YOUR GOAL: Copy every line of the data that contains the string "bool".
------------
(* ===== verification/Vmm.v ===== *)
(** * Virtual memory manager ([src/kernel/mm/vmm.c])

    Four-level page tables in physical memory.  Memory is a map from 8-byte
    aligned physical addresses to 64-bit words (the code only dereferences
    [uint64_t*] into page-aligned tables); the frames come from a [FrameAlloc]. *)

From S2P Require Import Prelude FrameAlloc.

Module Vmm.

Definition PAGE_SIZE : Z := 4096.
Definition VMM_PRESENT : Z := Z.shiftl 1 0.
Definition VMM_RW : Z := Z.shiftl 1 1.
Definition VMM_PS : Z := Z.shiftl 1 7.
Definition VMM_NX : Z := Z.shiftl 1 63.

Section vmm.
Context {S : Type} `{FA : FrameAlloc S}.

(** [g_cr3_phys], the CR3 register, physical memory, the pages [invlpg] was
    executed for (latest first), and the allocator. *)
Record vmm := MkVmm {
  g_cr3_phys : Z;
  cr3 : Z;
  phys : mem;
  invlpg_log : list Z;
  pmm_state : S
}.

Definition set_phys (st : vmm) (m : mem) : vmm :=
  MkVmm (g_cr3_phys st) (cr3 st) m (invlpg_log st) (pmm_state st).
Definition set_pmm (st : vmm) (s : S) : vmm :=
  MkVmm (g_cr3_phys st) (cr3 st) (phys st) (invlpg_log st) s.
Definition invlpg (st : vmm) (addr : Z) : vmm :=
  MkVmm (g_cr3_phys st) (cr3 st) (phys st) (addr :: invlpg_log st) (pmm_state st).

Definition present (e : Z) : bool := negb (Z.land e VMM_PRESENT =? 0).

(** [e & ~0xFFFULL] *)
Definition frame_of (e : Z) : Z := Z.land e (u64 (Z.lnot 0xFFF)).

(** [for (i = 0; i < n; ++i) tbl[i] = 0] *)
Fixpoint zero_table (n : nat) (m : mem) (tbl : Z) : mem :=
  match n with
  | O => m
  | Datatypes.S n' => wr (zero_table n' m tbl) (tbl + 8 * Z.of_nat n') 0
  end.

(** One level of [get_pte]: the table behind entry [slot], created on demand.
    The C function repeats this block for the PML4, the PDPT and the PD. *)
Definition table_at (st : vmm) (slot : Z) (create : bool) : option (option Z * vmm) :=
  let e := rd (phys st) slot in
  if present e then Some (Some (frame_of e), st)
  else if negb create then Some (None, st)
  else
    '(newp, s) ← fa_alloc (pmm_state st);
    let st := set_pmm st s in
    if newp =? 0 then Some (None, st)
    else
      let m := zero_table 512 (phys st) newp in
      let e := Z.lor (Z.lor newp VMM_PRESENT) VMM_RW in
      Some (Some (frame_of e), set_phys st (wr m slot e)).

Definition idx_pml4 (va : Z) : Z := Z.land (Z.shiftr va 39) 0x1FF.
Definition idx_pdp (va : Z) : Z := Z.land (Z.shiftr va 30) 0x1FF.
Definition idx_pd (va : Z) : Z := Z.land (Z.shiftr va 21) 0x1FF.
Definition idx_pt (va : Z) : Z := Z.land (Z.shiftr va 12) 0x1FF.

(** The address of the final entry, or 0 ([NULL]). *)
Definition get_pte (st : vmm) (pml4_phys va : Z) (create : bool) : option (Z * vmm) :=
  '(pdpt, st) ← table_at st (pml4_phys + 8 * idx_pml4 va) create;
  match pdpt with
  | None => Some (0, st)
  | Some pdpt =>
      '(pd, st) ← table_at st (pdpt + 8 * idx_pdp va) create;
      match pd with
      | None => Some (0, st)
      | Some pd =>
          '(pt, st) ← table_at st (pd + 8 * idx_pd va) create;
          match pt with
          | None => Some (0, st)
          | Some pt => Some (pt + 8 * idx_pt va, st)
          end
      end
  end.

Definition vmm_load_cr3 (st : vmm) (pml4_phys : Z) : vmm :=
  MkVmm pml4_phys pml4_phys (phys st) (invlpg_log st) (pmm_state st).

(** The mapping loop of [vmm_init_identity], [n] pages from address [a]; it
    stops at the first page whose entry cannot be created. *)
Fixpoint identity_loop (n : nat) (st : vmm) (pml4 a : Z) : option vmm :=
  match n with
  | O => Some st
  | Datatypes.S n' =>
      '(pte, st) ← get_pte st pml4 a true;
      if pte =? 0 then Some st
      else
        let st := set_phys st (wr (phys st) pte
                    (Z.lor (frame_of a) (Z.lor VMM_PRESENT VMM_RW))) in
        identity_loop n' st pml4 (a + PAGE_SIZE)
  end.

Definition identity_pages : Z := 2^32 / PAGE_SIZE.

Definition vmm_init_identity (st : vmm) : option vmm :=
  '(pml4, s) ← fa_alloc (pmm_state st);
  let st := set_pmm st s in
  if pml4 =? 0 then Some st
  else
    let st := set_phys st (zero_table 512 (phys st) pml4) in
    st ← identity_loop (Z.to_nat identity_pages) st pml4 0;
    Some (vmm_load_cr3 st pml4).

Definition vmm_map_page (st : vmm) (virt phys_ flags : Z) : option (Z * vmm) :=
  if g_cr3_phys st =? 0 then Some (-1, st)
  else
    '(pte, st) ← get_pte st (g_cr3_phys st) virt true;
    if pte =? 0 then Some (-2, st)
    else
      let e := Z.lor (frame_of phys_) (Z.land flags (u64 (Z.lnot VMM_PS))) in
      Some (0, invlpg (set_phys st (wr (phys st) pte e)) virt).

Definition vmm_unmap_page (st : vmm) (virt : Z) : option (Z * vmm) :=
  if g_cr3_phys st =? 0 then Some (-1, st)
  else
    '(pte, st) ← get_pte st (g_cr3_phys st) virt false;
    if pte =? 0 then Some (-2, st)
    else Some (0, invlpg (set_phys st (wr (phys st) pte 0)) virt).

(** The result and the value stored through the pointer [out_phys], if any. *)
Definition vmm_virt_to_phys (st : vmm) (virt out_phys : Z) : option (Z * option Z) :=
  if (g_cr3_phys st =? 0) || (out_phys =? 0) then Some (0, None)
  else
    '(pte, st) ← get_pte st (g_cr3_phys st) virt false;
    if pte =? 0 then Some (0, None)
    else
      let e := rd (phys st) pte in
      if negb (present e) then Some (0, None)
      else Some (1, Some (Z.lor (frame_of e) (Z.land virt 0xFFF))).

End vmm.

Arguments vmm S : clear implicits.
Arguments MkVmm {S}.

End Vmm.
------------
RESPONSE FOR THIS EXERCISE:
Definition present (e : Z) : bool := negb (Z.land e VMM_PRESENT =? 0).
Definition table_at (st : vmm) (slot : Z) (create : bool) : option (option Z * vmm) :=
Definition get_pte (st : vmm) (pml4_phys va : Z) (create : bool) : option (Z * vmm) :=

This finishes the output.